I was so upset that I had sent an email to their Director for Finance, David Hartig who later reversed the charges and without apology! I did get an apology later on from their director for sales, Greg Hoagland but only the standard, we apologize for any inconvenience blah-blah. I don't ask for too much but perhaps in this day and age of identity theft scare, I think I deserved more. Like what? A sincere apology? An assurance that such erroneous charges were rare and they assure that this will not happen again? Their business is communications so they should know better. Such arrogance though that their final email to me was they would gladly reinstall my account if I decide to change my mind. PHOOEY!

And so like they say, just charge it to experience. So account closed you'd think I'd walk into the sunset and just live my life happily ever after? Hell, no.

Today, checking my account online I saw that I had been charged $2.08 by Global phone - yep, the company where I had closed my account a month ago. I received a statement on my work email and when I opened it realized I wasn't being charged for any calls because I had no calls made (of course) but I was being charged $2.00 as minimum charge for I don't know what (under the column that said description of charge - it was blank!!!) and 8 cents as tax for the charge that shouldn't exist. Can you believe that? I was so upset! It's not so much the amount but the whole principle of being charged for a service I don't have anymore, get it?

Honestly, I lost my cool and called up their customer service let off my steam without restaint. Yep, the Victoria taray I had not seen for a long unleashed her fury and they got an earful from me. I emailed David Hartig who I am sure will forward the email to their Director of Sales as SOP.

Tomorrow, I am going to my bank to cancel my credit card and just request for a replacement - the only way I can get rid of this pest of a company permanently from my life. Companies like Global Phone just turn out to be a recurring nightmare that haunts you right when you think it is safe again. They're like sharks!


Monday, April 02, 2007


I’ve been having stabbing pains on my right shoulder blade since Thursday. I tried to ignore it initially but ended up OD’ing on Aleve, Advil and if it persists, Flanax which I brought back from Manila. It had been so bad during the weekend that there must have been an hour that I was in bed on fetal position weeping and with my sweetie rubbing biofreeze on my back.

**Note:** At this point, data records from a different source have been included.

(** * GPUOptimizer revenue core: a shallow embedding

    The development follows [src/gpu_optimizer_system.py] (class
    [RevenueManager], [SecurityUtils], [PerformanceCache]) and
    [src/global_payment_system.py] (class [GlobalPaymentSystem]).

    Conventions.
    - Python [str] values are modelled as [string] (8-bit characters).
    - [time.time()] readings are passed to every operation that reads the
      clock as an integer number of clock ticks ([Z]); a window or a TTL
      is a number of the same ticks.
    - Python [float] is IEEE-754 binary64, modelled by the primitive
      [float] type, so arithmetic rounds exactly as in the source.
    - The SQLite tables are lists of rows, oldest first. *)

From Stdlib Require Import ZArith List Bool Ascii String Floats.
From stdpp Require Import gmap strings list fin_maps.

Local Open Scope Z_scope.

(** ** AccessGuard: the sliding-window rate limiter *)

Module RateLimit.

(** [self.rate_limits]: identifier -> list of request timestamps. *)
Abbreviation limits := (gmap string (list Z)).

(** The list comprehension of [check_rate_limit]:
    [[t for t in self.rate_limits[identifier] if now - t < window]]. *)
Definition prune (now window : Z) (stamps : list Z) : list Z :=
  List.filter (fun timestamp => now - timestamp <? window) stamps.

(** [RevenueManager.check_rate_limit(identifier, limit, window)], with the
    clock reading [now] made explicit.  Returns the new [rate_limits]
    dictionary and the verdict. *)
Definition check_rate_limit (rl : limits) (now : Z) (identifier : string)
    (limit : Z) (window : Z) : limits * bool :=
  (* if identifier not in self.rate_limits: self.rate_limits[identifier] = [] *)
  let rl0 := match rl !! identifier with
             | Some _ => rl
             | None => <[identifier := []]> rl
             end in
  (* Remove old entries *)
  let pruned := prune now window (default [] (rl0 !! identifier)) in
  let rl1 := <[identifier := pruned]> rl0 in
  (* Check if under limit *)
  if limit <=? Z.of_nat (length pruned) then (rl1, false)
  else (<[identifier := pruned ++ [now]]> rl1, true).

(** The stored timestamps of an identifier ([[]] when it has no entry). *)
Definition stamps_of (rl : limits) (identifier : string) : list Z :=
  default [] (rl !! identifier).

(** Runs [check_rate_limit] once per clock reading, in order, and collects
    the verdicts. *)
Fixpoint run_checks (rl : limits) (identifier : string) (limit window : Z)
    (clock : list Z) : limits * list bool :=
  match clock with
  | [] => (rl, [])
  | now :: rest =>
      let '(rl', ok) := check_rate_limit rl now identifier limit window in
      let '(rl'', oks) := run_checks rl' identifier limit window rest in
      (rl'', ok :: oks)
  end.

(** *** The limiter seen from one identifier *)

(** What one call does to the stamps of its identifier, and its verdict. *)
Definition step (now limit window : Z) (stamps : list Z) : list Z * bool :=
  let pruned := prune now window stamps in
  if limit <=? Z.of_nat (length pruned) then (pruned, false)
  else (pruned ++ [now], true).

(** The verdicts of successive calls at the clock readings [clock]. *)
Fixpoint steps (limit window : Z) (stamps : list Z) (clock : list Z) : list bool :=
  match clock with
  | [] => []
  | now :: rest =>
      let '(stamps', ok) := step now limit window stamps in
      ok :: steps limit window stamps' rest
  end.

End RateLimit.

(** ** Python string helpers *)

Module PyStr.

Definition chars (s : string) : list ascii := list_ascii_of_string s.
Definition str (l : list ascii) : string := string_of_list_ascii l.

Definition code (c : ascii) : N := N_of_ascii c.

Definition in_range (lo hi : N) (c : ascii) : bool :=
  ((lo <=? code c) && (code c <=? hi))%N.

Definition is_char (n : N) (c : ascii) : bool := (code c =? n)%N.

(** [str.isspace] on the code points below 256: TAB..CR, FS..US, space,
    NEL and NBSP. *)
Definition isspace (c : ascii) : bool :=
  in_range 9 13 c || in_range 28 32 c || is_char 133 c || is_char 160 c.

Fixpoint lstrip (l : list ascii) : list ascii :=
  match l with
  | c :: l' => if isspace c then lstrip l' else l
  | [] => []
  end.

Definition rstrip (l : list ascii) : list ascii := rev (lstrip (rev l)).

(** [s.strip()] *)
Definition strip (l : list ascii) : list ascii := rstrip (lstrip l).

(** [s.startswith(p)] *)
Fixpoint startswith (p l : list ascii) : bool :=
  match p, l with
  | [], _ => true
  | a :: p', b :: l' => Ascii.eqb a b && startswith p' l'
  | _ :: _, [] => false
  end.

(** [needle in s] for a one-character needle. *)
Definition contains_char (n : N) (l : list ascii) : bool :=
  existsb (is_char n) l.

This morning I called my chiropractor and got an appointment for 3PM. I rarely take mid-morning or mid-afternoon doctor appointments because I always end up missing it. I have too much work that yes, I have re-scheduled too many dentist and doctor appointments. This time though, the 3PM was just fine. I needed relief.

My chiropractor and I go back since 2004 when I got involved in a baseball related injury. I was on the treadmill during the World Series Finals and Derek Jeter was on bat. He swung the bat and there was a sharp ping when the bat hit the ball and everyone was breathless as the ball took a trajectory into the outfield. As everyone in the stadium watched in bated breath, I stopped my jog. But the treadmill didn’t so I ended up on my behind on the floor. That was how I met my doctor.

He is a cutie, half-Spanish, half-Jewish but very American. He is also a New York Mets fan so he and I are constantly teasing each other about baseball. Today the first thing he bragged was the Mets jersey hanging in one of his consultation rooms signed by David Wright to “the best chiropractor” in New York. Unfortunately, after so much flirting with him, he got married last year. Oh, well.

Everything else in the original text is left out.